(** * The LocalWorkers pool of amboy (pool/local.go)

    A shallow embedding of [vendor/github.com/mongodb/amboy/pool/local.go]:
    the pool record and its methods as functions over an explicit runtime
    state, the dispatcher goroutine of [startWorkerServer] and the [worker]
    goroutines as a labelled small-step semantics over a list of goroutines
    that share an unbuffered channel, cancellation flags and the external
    queue/job state. *)

From Stdlib Require Import ZArith Lia Bool List String.
From stdpp Require Import base list.
Import ListNotations.

Local Open Scope nat_scope.

(** ** Data model *)

(** An [amboy.Job] value is known to the pool by identity only. *)
Definition Job := nat.

(** A non-nil [amboy.Queue] interface value; the nil queue is [None]. *)
Definition QueueRef := nat.

(** Channels made by [make(chan amboy.Job)], numbered in allocation order. *)
Definition ChanId := nat.

(** A [context.Context].  [context.WithCancel parent] makes a child that is
    done as soon as its own flag is set or its parent is done; the flags
    live in the runtime state and the [context.CancelFunc] of the child is
    the index of its flag. *)
Inductive Ctx : Type :=
| CtxBackground
| CtxCancel (parent : Ctx) (flag : nat).

Definition CancelFunc := nat.

Fixpoint ctx_done (c : Ctx) (flags : list bool) : bool :=
  match c with
  | CtxBackground => false
  | CtxCancel p k => default false (flags !! k) || ctx_done p flags
  end.

(** Every flag of a context has been allocated. *)
Fixpoint ctx_wf (c : Ctx) (flags : list bool) : bool :=
  match c with
  | CtxBackground => true
  | CtxCancel p k => (k <? length flags) && ctx_wf p flags
  end.

(** The messages handed to grip. *)
Inductive LogMsg : Type :=
| LogMinimalSize (n : Z)            (* "setting minimal pool size is 1, overriding setting of '%d'" *)
| LogJobCompleted (j : Job)         (* "job '%s' was dispatched from the queue but was completed" *)
| LogRunning (n : Z)                (* "running %d workers" *)
| LogStartedWorker (w n : Z).       (* "started worker %d of %d waiting for jobs" *)

(** What an execution does that an observer outside the pool can see. *)
Inductive Event : Type :=
| EvLog (m : LogMsg)
| EvNext (c : Ctx) (q : QueueRef) (o : option Job)   (* q.Next(c) returned o *)
| EvHandoff (ch : ChanId) (j : Job)                  (* a send of j on ch met a receive *)
| EvRun (j : Job)                                    (* j.Run() was executed *)
| EvComplete (c : Ctx) (q : QueueRef) (j : Job)      (* q.Complete(c, j) *)
| EvCancel (k : CancelFunc).                         (* the cancel function k was called *)

(** Program points of the goroutine of [startWorkerServer]. *)
Inductive DispPC : Type :=
| DSelect                (* at the select of the for loop *)
| DNext                  (* default branch taken, calling q.Next(ctx) *)
| DCheck (j : Job)       (* Next returned the non-nil j, reading its status *)
| DSend (j : Job)        (* blocked in output <- j *)
| DExit.                 (* returned *)

(** Program points of [worker]. *)
Inductive WorkPC : Type :=
| WSelect                (* at the select of the for loop *)
| WRun (j : Job)         (* j received, executing j.Run() *)
| WComplete (j : Job)    (* Run returned, calling q.Complete(ctx, j) *)
| WExit.                 (* returned *)

Inductive Goroutine : Type :=
| GDispatcher (ctx : Ctx) (q : QueueRef) (out : ChanId) (pc : DispPC)
| GWorker (ctx : Ctx) (jobs : ChanId) (q : QueueRef) (pc : WorkPC).

(** The struct [LocalWorkers].  [size] is a Go int; the code only compares
    and prints it, so no wrap-around is involved. *)
Record LocalWorkers : Type := mkLocalWorkers {
  size : Z;
  started : bool;
  queue : option QueueRef;
  canceler : option CancelFunc
}.

Definition ErrStarted : string := "cannot add new queue after starting a runner".
Definition ErrNoQueue : string := "runner must have an embedded queue".

(** The operations of the interfaces [amboy.Queue] and [amboy.Job] the pool
    calls, over the state [World] of these collaborators.  The boolean
    handed to the queue says whether the context it receives is done.
    [q_next] answers [None] while the call does not return. *)
Class Collaborators (World : Type) : Type := {
  q_next : QueueRef -> bool -> World -> option (option Job * World);
  q_complete : QueueRef -> bool -> Job -> World -> World;
  job_run : Job -> World -> World;
  job_completed : Job -> World -> bool
}.

(** What the methods of the pool act on besides the struct itself. *)
Record Runtime (World : Type) : Type := mkRuntime {
  flags : list bool;            (* cancellation flags, by CancelFunc *)
  nchans : nat;                 (* channels allocated so far *)
  threads : list Goroutine;     (* goroutines, in spawning order *)
  world : World;
  trace : list Event            (* newest event first *)
}.

Arguments mkRuntime {World}.
Arguments flags {World}.
Arguments nchans {World}.
Arguments threads {World}.
Arguments world {World}.
Arguments trace {World}.

Section Controller.
Context {World : Type}.

Definition set_flags (f : list bool) (rt : Runtime World) : Runtime World :=
  mkRuntime f (nchans rt) (threads rt) (world rt) (trace rt).
Definition set_nchans (n : nat) (rt : Runtime World) : Runtime World :=
  mkRuntime (flags rt) n (threads rt) (world rt) (trace rt).
Definition set_threads (ts : list Goroutine) (rt : Runtime World) : Runtime World :=
  mkRuntime (flags rt) (nchans rt) ts (world rt) (trace rt).
Definition set_world (w : World) (rt : Runtime World) : Runtime World :=
  mkRuntime (flags rt) (nchans rt) (threads rt) w (trace rt).
Definition emit (e : Event) (rt : Runtime World) : Runtime World :=
  mkRuntime (flags rt) (nchans rt) (threads rt) (world rt) (e :: trace rt).
Definition spawn (g : Goroutine) (rt : Runtime World) : Runtime World :=
  set_threads (threads rt ++ [g]) rt.

(** ** The pool controller *)

Definition NewLocalWorkers (numWorkers : Z) (q : option QueueRef) (rt : Runtime World)
  : LocalWorkers * Runtime World :=
  let r := mkLocalWorkers numWorkers false q None in
  if (size r <=? 0)%Z
  then (mkLocalWorkers 1%Z (started r) (queue r) (canceler r),
        emit (EvLog (LogMinimalSize (size r))) rt)
  else (r, rt).

Definition SetQueue (q : option QueueRef) (r : LocalWorkers)
  : option string * LocalWorkers :=
  if started r then (Some ErrStarted, r)
  else (None, mkLocalWorkers (size r) (started r) q (canceler r)).

Definition Started (r : LocalWorkers) : bool := started r.

(** [startWorkerServer]: makes the channel, starts the dispatcher goroutine
    and returns the channel. *)
Definition startWorkerServer (ctx : Ctx) (q : QueueRef) (rt : Runtime World)
  : ChanId * Runtime World :=
  let output := nchans rt in
  (output, spawn (GDispatcher ctx q output DSelect) (set_nchans (S output) rt)).

(** The loop [for w := 1; w <= r.size; w++] of Start, with [n] iterations
    left to run. *)
Fixpoint start_workers (n : nat) (w : Z) (sz : Z) (ctx : Ctx) (jobs : ChanId)
    (q : QueueRef) (rt : Runtime World) : Runtime World :=
  match n with
  | O => rt
  | S n' =>
      start_workers n' (w + 1)%Z sz ctx jobs q
        (emit (EvLog (LogStartedWorker w sz)) (spawn (GWorker ctx jobs q WSelect) rt))
  end.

Exercise details ▸
Exactly as given, repeat every record above.

Your response ▸
(** * The LocalWorkers pool of amboy (pool/local.go)

    A shallow embedding of [vendor/github.com/mongodb/amboy/pool/local.go]:
    the pool record and its methods as functions over an explicit runtime
    state, the dispatcher goroutine of [startWorkerServer] and the [worker]
    goroutines as a labelled small-step semantics over a list of goroutines
    that share an unbuffered channel, cancellation flags and the external
    queue/job state. *)

From Stdlib Require Import ZArith Lia Bool List String.
From stdpp Require Import base list.
Import ListNotations.

Local Open Scope nat_scope.

(** ** Data model *)

(** An [amboy.Job] value is known to the pool by identity only. *)
Definition Job := nat.

(** A non-nil [amboy.Queue] interface value; the nil queue is [None]. *)
Definition QueueRef := nat.

(** Channels made by [make(chan amboy.Job)], numbered in allocation order. *)
Definition ChanId := nat.

(** A [context.Context].  [context.WithCancel parent] makes a child that is
    done as soon as its own flag is set or its parent is done; the flags
    live in the runtime state and the [context.CancelFunc] of the child is
    the index of its flag. *)
Inductive Ctx : Type :=
| CtxBackground
| CtxCancel (parent : Ctx) (flag : nat).

Definition CancelFunc := nat.

Fixpoint ctx_done (c : Ctx) (flags : list bool) : bool :=
  match c with
  | CtxBackground => false
  | CtxCancel p k => default false (flags !! k) || ctx_done p flags
  end.

(** Every flag of a context has been allocated. *)
Fixpoint ctx_wf (c : Ctx) (flags : list bool) : bool :=
  match c with
  | CtxBackground => true
  | CtxCancel p k => (k <? length flags) && ctx_wf p flags
  end.

(** The messages handed to grip. *)
Inductive LogMsg : Type :=
| LogMinimalSize (n : Z)            (* "setting minimal pool size is 1, overriding setting of '%d'" *)
| LogJobCompleted (j : Job)         (* "job '%s' was dispatched from the queue but was completed" *)
| LogRunning (n : Z)                (* "running %d workers" *)
| LogStartedWorker (w n : Z).       (* "started worker %d of %d waiting for jobs" *)

(** What an execution does that an observer outside the pool can see. *)
Inductive Event : Type :=
| EvLog (m : LogMsg)
| EvNext (c : Ctx) (q : QueueRef) (o : option Job)   (* q.Next(c) returned o *)
| EvHandoff (ch : ChanId) (j : Job)                  (* a send of j on ch met a receive *)
| EvRun (j : Job)                                    (* j.Run() was executed *)
| EvComplete (c : Ctx) (q : QueueRef) (j : Job)      (* q.Complete(c, j) *)
| EvCancel (k : CancelFunc).                         (* the cancel function k was called *)

(** Program points of the goroutine of [startWorkerServer]. *)
Inductive DispPC : Type :=
| DSelect                (* at the select of the for loop *)
| DNext                  (* default branch taken, calling q.Next(ctx) *)
| DCheck (j : Job)       (* Next returned the non-nil j, reading its status *)
| DSend (j : Job)        (* blocked in output <- j *)
| DExit.                 (* returned *)

(** Program points of [worker]. *)
Inductive WorkPC : Type :=
| WSelect                (* at the select of the for loop *)
| WRun (j : Job)         (* j received, executing j.Run() *)
| WComplete (j : Job)    (* Run returned, calling q.Complete(ctx, j) *)
| WExit.                 (* returned *)

Inductive Goroutine : Type :=
| GDispatcher (ctx : Ctx) (q : QueueRef) (out : ChanId) (pc : DispPC)
| GWorker (ctx : Ctx) (jobs : ChanId) (q : QueueRef) (pc : WorkPC).

(** The struct [LocalWorkers].  [size] is a Go int; the code only compares
    and prints it, so no wrap-around is involved. *)
Record LocalWorkers : Type := mkLocalWorkers {
  size : Z;
  started : bool;
  queue : option QueueRef;
  canceler : option CancelFunc
}.

Definition ErrStarted : string := "cannot add new queue after starting a runner".
Definition ErrNoQueue : string := "runner must have an embedded queue".

(** The operations of the interfaces [amboy.Queue] and [amboy.Job] the pool
    calls, over the state [World] of these collaborators.  The boolean
    handed to the queue says whether the context it receives is done.
    [q_next] answers [None] while the call does not return. *)
Class Collaborators (World : Type) : Type := {
  q_next : QueueRef -> bool -> World -> option (option Job * World);
  q_complete : QueueRef -> bool -> Job -> World -> World;
  job_run : Job -> World -> World;
  job_completed : Job -> World -> bool
}.

(** What the methods of the pool act on besides the struct itself. *)
Record Runtime (World : Type) : Type := mkRuntime {
  flags : list bool;            (* cancellation flags, by CancelFunc *)
  nchans : nat;                 (* channels allocated so far *)
  threads : list Goroutine;     (* goroutines, in spawning order *)
  world : World;
  trace : list Event            (* newest event first *)
}.

Arguments mkRuntime {World}.
Arguments flags {World}.
Arguments nchans {World}.
Arguments threads {World}.
Arguments world {World}.
Arguments trace {World}.

Section Controller.
Context {World : Type}.

Definition set_flags (f : list bool) (rt : Runtime World) : Runtime World :=
  mkRuntime f (nchans rt) (threads rt) (world rt) (trace rt).
Definition set_nchans (n : nat) (rt : Runtime World) : Runtime World :=
  mkRuntime (flags rt) n (threads rt) (world rt) (trace rt).
Definition set_threads (ts : list Goroutine) (rt : Runtime World) : Runtime World :=
  mkRuntime (flags rt) (nchans rt) ts (world rt) (trace rt).
Definition set_world (w : World) (rt : Runtime World) : Runtime World :=
  mkRuntime (flags rt) (nchans rt) (threads rt) w (trace rt).
Definition emit (e : Event) (rt : Runtime World) : Runtime World :=
  mkRuntime (flags rt) (nchans rt) (threads rt) (world rt) (e :: trace rt).
Definition spawn (g : Goroutine) (rt : Runtime World) : Runtime World :=
  set_threads (threads rt ++ [g]) rt.

(** ** The pool controller *)

Definition NewLocalWorkers (numWorkers : Z) (q : option QueueRef) (rt : Runtime World)
  : LocalWorkers * Runtime World :=
  let r := mkLocalWorkers numWorkers false q None in
  if (size r <=? 0)%Z
  then (mkLocalWorkers 1%Z (started r) (queue r) (canceler r),
        emit (EvLog (LogMinimalSize (size r))) rt)
  else (r, rt).

Definition SetQueue (q : option QueueRef) (r : LocalWorkers)
  : option string * LocalWorkers :=
  if started r then (Some ErrStarted, r)
  else (None, mkLocalWorkers (size r) (started r) q (canceler r)).

Definition Started (r : LocalWorkers) : bool := started r.

(** [startWorkerServer]: makes the channel, starts the dispatcher goroutine
    and returns the channel. *)
Definition startWorkerServer (ctx : Ctx) (q : QueueRef) (rt : Runtime World)
  : ChanId * Runtime World :=
  let output := nchans rt in
  (output, spawn (GDispatcher ctx q output DSelect) (set_nchans (S output) rt)).

(** The loop [for w := 1; w <= r.size; w++] of Start, with [n] iterations
    left to run. *)
Fixpoint start_workers (n : nat) (w : Z) (sz : Z) (ctx : Ctx) (jobs : ChanId)
    (q : QueueRef) (rt : Runtime World) : Runtime World :=
  match n with
  | O => rt
  | S n' =>
      start_workers n' (w + 1)%Z sz ctx jobs q
        (emit (EvLog (LogStartedWorker w sz)) (spawn (GWorker ctx jobs q WSelect) rt))
  end.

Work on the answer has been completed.